Task
Find the word "Hctx" below. Copy each line that has it.

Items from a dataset
════════

Lemma fork_call_spec k Q c r m : live (k, r) → ax r = NR_K_FORK → Fork.CanFork fuel (enter k r) Q kPdir mem_size c m →
  ∃ k' r' i, isr 48 k r = Ok (k', r', []) ∧ ForkCalled k r k' r' i (fst (pid_gen (pm k))).
Proof.
  intros (Q0 & c0 & HR0 & HC & Hr) Hax HF0. cbn [fst snd] in *.
  pose proof (running_queues k Q0 Q c0 HR0 (Fork.cf_wf _ _ _ _ _ _ _ HF0) (Fork.cf_leased _ _ _ _ _ _ _ HF0)) as HR.
  assert (c0 = c) as ->.
  { pose proof (proj1 (ru_current _ _ _ HR0)) as E1. destruct (Fork.cf_current _ _ _ _ _ _ _ HF0) as [E2 _].
    change (pm (enter k r)) with (pm k) in E2. congruence. }
  destruct (enter_running k Q c r HR HC Hr) as (HR1 & HC1 & He & Hctx & _).
  destruct (Fork.fork_spec _ _ _ _ _ _ _ HF0) as (i & k1 & dir & Ef & HF). change (pm (enter k r)) with (pm k) in *.
  set (id := fst (pid_gen (pm k))) in *.
  destruct (forked_running _ _ _ _ _ _ _ _ _ HF HR1 He) as [Q2 HR2].
  pose proof (forked_clocks _ _ _ _ _ _ _ _ _ HF HR1 He HC1 (Fork.cf_id _ _ _ _ _ _ _ HF0)) as HC2.
  destruct (forked_machine _ _ _ _ _ _ _ _ _ HF HR1 He) as (_ & _ & _ & He2).
  destruct (schedule_running _ Q2 c HR2 HC2 He2) as (k' & o & Q' & c' & E & HR' & HC' & HRe & _). pose proof HRe as [Rg Rf Rs R1 Rid R2 _].
  assert (E1 : call_intr 48 (enter k r) = Ok (forked_state k1 id)).
  { change (call_intr 48 (enter k r)) with (kernelCall (enter k r)). unfold kernelCall.
    rewrite (frame_ax_enter k Q c r HR Hr), Hax. change (NR_K_FORK =? NR_K_EXEC) with false. change (NR_K_FORK =? NR_K_SEND) with false.
    change (NR_K_FORK =? NR_K_RECV) with false. change (NR_K_FORK =? NR_K_FORK) with true. cbn match. by rewrite Ef. }
  exists k', (leave k'), i. split.
  { unfold isr; cbn [Z.eqb Z.ltb Z.compare Pos.eqb Pos.compare Pos.compare_cont]. unfold irq_over30. by rewrite E1; cbn [mbind res_bind]; rewrite E. }
  destruct (ru_current _ _ _ HR) as (Hc & Hlc & _). destruct (forked_child _ _ _ _ _ _ _ _ _ HF HR1) as [Hic Hni].
  pose proof (λ j, forked_leased _ _ _ _ _ _ _ _ _ j HF) as Hld.
  assert (Hc0 : context (enter k r) c = r).
  { rewrite Hctx by done. unfold regs_of. by rewrite bool_decide_eq_true_2. }
  assert (Hregs : ∀ j, leased (pm k) j ∨ j = i → regs_of k' (leave k') j =
    if decide (j = c) then set_ax (u32 id) r else if decide (j = i) then set_ax 0 r else context (enter k r) j).
  { intros j Hj%Hld. rewrite R2 by done. rewrite (forked_context _ _ _ _ _ _ _ _ _ HF HR1 He) by done. by rewrite Hc0. }
  split.
  - exists Q', c'. split_and!; [done|done|apply leave_ok, HR'].
  - intros j. rewrite R1. apply Hld.
  - split; [done|]. rewrite Rid. apply (Fork.fk_child _ _ _ _ _ _ _ _ _ HF).
  - rewrite Hregs by tauto. by rewrite decide_False, decide_True by done.
  - intros c1 Hc1. assert (c1 = c) as -> by congruence. rewrite Hregs by tauto. by rewrite decide_True by done.
  - intros j Hj Hjc. rewrite Hregs by tauto. rewrite !decide_False; [by apply Hctx| |congruence]. by intros ->.
  - intros a j Hg Hw. destruct (found_forked _ _ _ _ _ _ _ _ _ HF (Fork.cf_id _ _ _ _ _ _ _ HF0) (forked_rooms _ _ _ _ _ _ _ _ _ HF HR1 He) a j Hg Hw) as [Hg1 Hw1].
    rewrite Rg. split; [done|]. destruct Hw1 as (W1 & W2 & W3). split; [done|]. rewrite Rs, (Rf _ prior) by done. done.
  - intros j Hj. rewrite (Rf _ sendQ) by done. apply (Fork.fk_messages _ _ _ _ _ _ _ _ _ HF). by intros ->.
Qed.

════════

Written solution
  destruct (enter_running k Q c r HR HC Hr) as (HR1 & HC1 & He & Hctx & _).
  { rewrite Hctx by done. unfold regs_of. by rewrite bool_decide_eq_true_2. }
  - intros j Hj Hjc. rewrite Hregs by tauto. rewrite !decide_False; [by apply Hctx| |congruence]. by intros ->.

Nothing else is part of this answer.